Akio Toyoda Khawatir Tren Global yang Sepenuhnya Beralih ke Mobil Listrik Murni
UPBERITA.COM - Chairman Toyota Motor Corporation Akio Toyoda menyatakan kekhawatirannya di Jepang terhadap tren industri otomotif global yang mulai beralih sepenuhnya ke kendaraan listrik berbasis baterai karena dinilai dapat mengancam keberlangsungan mesin konvensional serta lapangan kerja para pemasok komponen. Langkah ini ia suarakan di tengah masifnya pabrikan lain yang mulai meninggalkan mesin pembakaran internal demi mengejar target emisi nol bersih.

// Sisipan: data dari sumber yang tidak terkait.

(** What one call of the network sampler does.  It makes its six
    failover calls, none of which can make it throw, and then asks for the
    participation rate in some state [st_q]; if that read throws, the
    sampler throws and appends nothing; otherwise it appends one row,
    whose derived columns are computed from its head slot, finalized
    epoch and bucket counts. *)
Lemma sampleNetwork_run (st : St) :
  exists headSlot justEpoch finEpoch cPendInit cPendQueue cActOngo cActExit
         st_q res st_r,
    written st_q = written st /\
    queryPrometheus "beacon_head_participation" st_q = (inr res, st_r) /\
    written st_r = written st /\
    match participation_of res with
    | inl e => sampleNetwork st = (inl e, st_r)
    | inr rate =>
        exists st',
          sampleNetwork st = (inr tt, st') /\
          written st' = written st ++
            [(NET_CSV,
              [CInt (Date_now (world st));
               CInt headSlot; CInt (curEpoch_of headSlot); CInt justEpoch;
               CInt finEpoch;
               CInt (finGapSlots_of headSlot (finSlot_of finEpoch));
               CInt (finGapEpochs_of (curEpoch_of headSlot) finEpoch);
               CInt (total_of [cPendInit; cPendQueue; cActOngo; cActExit]);
               CInt (activationQueueLen_of cPendInit cPendQueue);
               CInt cActExit; CInt cActOngo; CNum rate])]
    end.
Proof.
  unfold sampleNetwork, unixMs.
  rewrite (bind_inr now _ st (Date_now (world st)) st eq_refl).
  step_try. rename v into headSlot.
  step_try. destruct v as [justEpoch finEpoch].
  step_with (countStatus_run "pending_initialized").
  step_with (countStatus_run "pending_queued").
  step_with (countStatus_run "active_ongoing").
  step_with (countStatus_run "active_exiting").
  match goal with
  | |- context [bind getParticipationRate ?k ?s] =>
      destruct (getParticipationRate_run s) as (res & st_r & Hq & Hrate & Hwr);
      rewrite (bind_run getParticipationRate k s _ _ Hrate);
      assert (Hwq : written s = written st) by congruence;
      exists headSlot, justEpoch, finEpoch, v, v0, v1, v2, s, res, st_r
  end.
  split; [exact Hwq |]. split; [exact Hq |]. split; [congruence |].
  destruct (participation_of res) as [e | rate]; [reflexivity |].
  eexists. split; [reflexivity |]. cbn. rewrite Hwr, Hwq. reflexivity.
Qed.

End Network.

Section Finality.
Context {E : Env}.





End Finality.

Section Buckets.
Context {E : Env}.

Kecintaan mendalam terhadap sensasi berkendara tradisional menjadi salah satu alasan utama di balik sikap kritis sang pimpinan raksasa otomotif asal Jepang tersebut. Ia diketahui masih sangat menikmati karakteristik khas mobil berbahan bakar bensin, mulai dari raungan suara mesin, sistem perpindahan gigi manual, hingga aroma khas proses pembakaran.
"Semua orang beralih ke BEV. Itu adalah ketakutan terbesar saya," kata Toyoda pada Jumat, 12 Juni 2026. Ia menilai pandangan mengenai mobil listrik murni sebagai satu-satunya solusi masa depan kini membuat posisi pabrikan yang mempertahankan mesin konvensional semakin tersudut.

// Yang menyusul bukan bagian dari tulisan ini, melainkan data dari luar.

(** X4.  What [extractTitleFromTree] takes for the title: the first text
    token that comes after the first start tag named [title], trimmed,
    whatever tags stand between the two (end tags do not close the
    title), and the empty string when that text is "Imgur".  A page cut
    off before, or with no such start tag at all, gives the empty
    string. *)
Theorem extractTitleFromTree_first_text_after_title :
  (forall (pre mid rest : list token) (text : string),
      forallb beforeTitle pre = true ->
      forallb noText mid = true ->
      extractTitleFromTree env 0
        (pre ++ StartTagToken "title" :: mid ++ TextToken text :: rest)
      = (let title := TrimSpace env text in
         if String.eqb title "Imgur" then "" else title))
  /\ (forall (pre rest : list token),
         forallb beforeTitle pre = true ->
         extractTitleFromTree env 0 (pre ++ ErrorToken :: rest) = "")
  /\ (forall z : list token,
         forallb (fun t => match t with
                           | StartTagToken name => negb (String.eqb name "title")
                           | _ => true
                           end) z = true ->
         extractTitleFromTree env 0 z = "").
Proof.
  split; [|split].
  - intros pre mid rest text Hpre Hmid.
    rewrite (extract_before_title pre _ Hpre). simpl.
    now apply extract_inside_title.
  - intros pre rest Hpre. now rewrite (extract_before_title pre _ Hpre).
  - exact extract_without_title.
Qed.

Selain faktor emosional dari pengalaman berkendara, keberlangsungan ekosistem industri pendukung juga menjadi perhatian besar bagi cucu pendiri Toyota ini. "Saya ingin mempertahankan mesin dan pekerjaan para pemasok komponen mesin. Tapi terkadang saya merasa sendirian," ujarnya pada Jumat, 12 Juni 2026.
Strategi Multi-Jalur dari Toyota
Meskipun menuai sorotan karena tampak enggan mengikuti arus utama, Toyota tetap berkomitmen mengembangkan teknologi ramah lingkungan dengan pendekatan yang berbeda. Alih-alih membatasi diri pada satu opsi kendaraan listrik murni, pabrikan ini menerapkan strategi multi-jalur guna memenuhi kebutuhan pasar dunia yang bervariasi.

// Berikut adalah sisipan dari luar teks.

(** [int(s)] for a text [s], in base 10: white space around the number is
    skipped, a sign may come first, and single underscores may stand
    between the digits. Characters are code points below 256; of these
    only [0] to [9] are decimal digits. Without a number in it the text
    gives [None], where Python raises [ValueError]. *)
Definition isspace (c : ascii) : bool :=
  let n := nat_of_ascii c in
  ((9 <=? n) && (n <=? 13) || (28 <=? n) && (n <=? 32)
   || (n =? 133) || (n =? 160))%nat.

Definition digit (c : ascii) : option Z :=
  let n := nat_of_ascii c in
  if ((48 <=? n) && (n <=? 57))%nat then Some (Z.of_nat n - 48) else None.

Fixpoint lstrip (l : list ascii) : list ascii :=
  match l with
  | [] => []
  | c :: l' => if isspace c then lstrip l' else l
  end.

Definition strip (l : list ascii) : list ascii :=
  rev (lstrip (rev (lstrip l))).

(** The digits after the sign: [acc] is the number read so far, and
    [after_digit] tells whether the character before was a digit, as an
    underscore needs one on either side. *)
Fixpoint digits (acc : Z) (after_digit : bool) (l : list ascii) : option Z :=
  match l with
  | [] => if after_digit then Some acc else None
  | c :: l' =>
      match digit c with
      | Some d => digits (10 * acc + d) true l'
      | None =>
          if bool_decide (c = "_"%char) && after_digit
          then digits acc false l'
          else None
      end
  end.

Definition int (s : string) : option Z :=
  match strip (list_ascii_of_string s) with
  | c :: l =>
      if bool_decide (c = "-"%char) then Z.opp <$> digits 0 false l
      else if bool_decide (c = "+"%char) then digits 0 false l
      else digits 0 false (c :: l)
  | [] => None
  end.

End Py.

(** ** animj.py *)

Module Animj.

(** *** Arrays *)

(** [plotdata]: an array of shape (numlines, numdimensions, numsamples),
    kept with its shape, since [numpy.shape(plotdata)[1]] is defined also
    for an array without lines. *)
Record ndarray3 : Type := {
  shape0 : nat;
  shape1 : nat;
  shape2 : nat;
  items : list (list (list Z))
}.

(** The entries agree with the shape. *)
Definition well_shaped (a : ndarray3) : Prop :=
  length (items a) = shape0 a /\
  Forall (fun data =>
            length data = shape1 a /\
            Forall (fun row => length row = shape2 a) data) (items a).

(** [data[:, lo:hi]] on one line's (numdimensions, numsamples) array. *)
Definition columns (lo hi : option Z) (data : list (list Z)) : list (list Z) :=
  Py.slice lo hi <$> data.

(** [data[0:2, lo:hi]] *)
Definition rows_0_2 (lo hi : option Z) (data : list (list Z)) : list (list Z) :=
  Py.slice lo hi <$> Py.slice (Some 0) (Some 2) data.

(** [data[d, lo:hi]] *)
Definition row_slice (d : Z) (lo hi : option Z) (data : list (list Z))
    : result (list Z) :=
  row ← Py.index data d; mret (Py.slice lo hi row).

(** *** Artists *)

(** The objects held in [lines]: 2-D lines, 3-D lines (which extend the 2-D
    ones with [set_3d_properties]) and text labels. *)
Inductive artist_class : Type := Line2D | Line3D | Text.

Record artist : Type := {
  cls : artist_class;
  xdata : list Z;
  ydata : list Z;
  zdata : list Z;
  marker : string;
  text : string
}.

Definition is_line (a : artist) : bool :=
  match cls a with Line2D | Line3D => true | Text => false end.

(** [line.set_data(xy)] with one argument unpacks it into x and y. *)
Definition set_data (xy : list (list Z)) (a : artist) : result artist :=
  if is_line a then
    match xy with
    | [x; y] =>
        Ok {| cls := cls a; xdata := x; ydata := y; zdata := zdata a;
              marker := marker a; text := text a |}
    | _ => Raise ValueError
    end
  else Raise AttributeError.

Definition set_3d_properties (zs : list Z) (a : artist) : artist :=
  {| cls := cls a; xdata := xdata a; ydata := ydata a; zdata := zs;
     marker := marker a; text := text a |}.

Definition set_marker (m : string) (a : artist) : result artist :=
  if is_line a then
    Ok {| cls := cls a; xdata := xdata a; ydata := ydata a; zdata := zdata a;
          marker := m; text := text a |}
  else Raise AttributeError.

Definition set_text (s : string) (a : artist) : artist :=
  {| cls := cls a; xdata := xdata a; ydata := ydata a; zdata := zdata a;
     marker := marker a; text := s |}.

(** Only 3-D lines have [set_3d_properties], only labels have [set_text]. *)
Definition has_set_3d_properties (a : artist) : bool :=
  match cls a with Line3D => true | _ => false end.
Definition has_set_text (a : artist) : bool :=
  match cls a with Text => true | _ => false end.

(** *** Statements on one artist

    A statement mutates the artist and may raise; what it did before
    raising stays done. *)
Definition stmt : Type := artist -> artist * option exn.

Definition skip : stmt := fun a => (a, None).

Definition seq_stmt (s1 s2 : stmt) : stmt := fun a =>
  match s1 a with
  | (a', None) => s2 a'
  | (a', Some e) => (a', Some e)
  end.

Definition call (m : artist -> result artist) : stmt := fun a =>
  match m a with
  | Ok a' => (a', None)
  | Raise e => (a, Some e)
  end.

(** [line.set_3d_properties(data[2, lo:hi])]: the method is looked up
    before its argument is evaluated. *)
Definition call_set_3d_properties (arg : result (list Z)) : stmt := fun a =>
  if has_set_3d_properties a then
    match arg with
    | Ok zs => (set_3d_properties zs a, None)
    | Raise e => (a, Some e)
    end
  else (a, Some AttributeError).

(** The body of the loop of [update_lines] and [update_lines_counter]. *)
Definition update_line (num : Z) (num_dims : nat) (numsamples : option Z)
    (data : list (list Z)) : stmt :=
  seq_stmt
    match numsamples with
    | None =>
        if decide (num_dims = 2%nat) then
          call (set_data (columns None (Some num) data))
        else if decide (num_dims = 3%nat) then
          seq_stmt
            (call (set_data (rows_0_2 None (Some num) data)))
            (call_set_3d_properties (row_slice 2 None (Some num) data))
        else skip
    | Some n =>
        if decide (num_dims = 2%nat) then
          call (set_data (columns (Some (num - n)) (Some num) data))
        else if decide (num_dims = 3%nat) then
          seq_stmt
            (call (set_data (rows_0_2 (Some (num - n)) (Some num) data)))
            (call_set_3d_properties (row_slice 2 (Some (num - n)) (Some num) data))
        else skip
    end
    (call (set_marker "o")).

(** [for line, data in zip(lines, plotdata): ...], on the list of artists:
    the loop stops at the shorter of the two sequences, and at the first
    statement that raises. *)
Fixpoint update_loop (num : Z) (num_dims : nat) (numsamples : option Z)
    (lines : list artist) (plotdata : list (list (list Z)))
    : list artist * option exn :=
  match lines, plotdata with
  | line :: lines', data :: plotdata' =>
      match update_line num num_dims numsamples data line with
      | (line', None) =>
          let (rest, r) := update_loop num num_dims numsamples lines' plotdata' in
          (line' :: rest, r)
      | (line', Some e) => (line' :: lines', Some e)
      end
  | _, _ => (lines, None)
  end.

(** [update_lines(num, plotdata, lines, numsamples)]. The function returns
    [lines] itself: the result is the artists after the call, and the
    exception if one was raised. *)
Definition update_lines (num : Z) (plotdata : ndarray3) (lines : list artist)
    (numsamples : option Z) : list artist * option exn :=
  let num_dims := shape1 plotdata in
  update_loop num num_dims numsamples lines (items plotdata).

(** A new 2-D line and a new 3-D line, without marker. *)
Definition plot2 (x y : list Z) : artist :=
  {| cls := Line2D; xdata := x; ydata := y; zdata := [];
     marker := ""; text := "" |}.
Definition plot3 (x y z : list Z) : artist :=
  {| cls := Line3D; xdata := x; ydata := y; zdata := z;
     marker := ""; text := "" |}.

Saat ini, portofolio ramah lingkungan milik Toyota mencakup kendaraan hibrida (hybrid), plug-in hybrid, mobil listrik berbasis baterai, hingga kendaraan bertenaga hidrogen. Langkah diversifikasi tersebut diambil berdasarkan pertimbangan bahwa kondisi infrastruktur serta kesiapan energi di setiap negara di dunia tidaklah sama.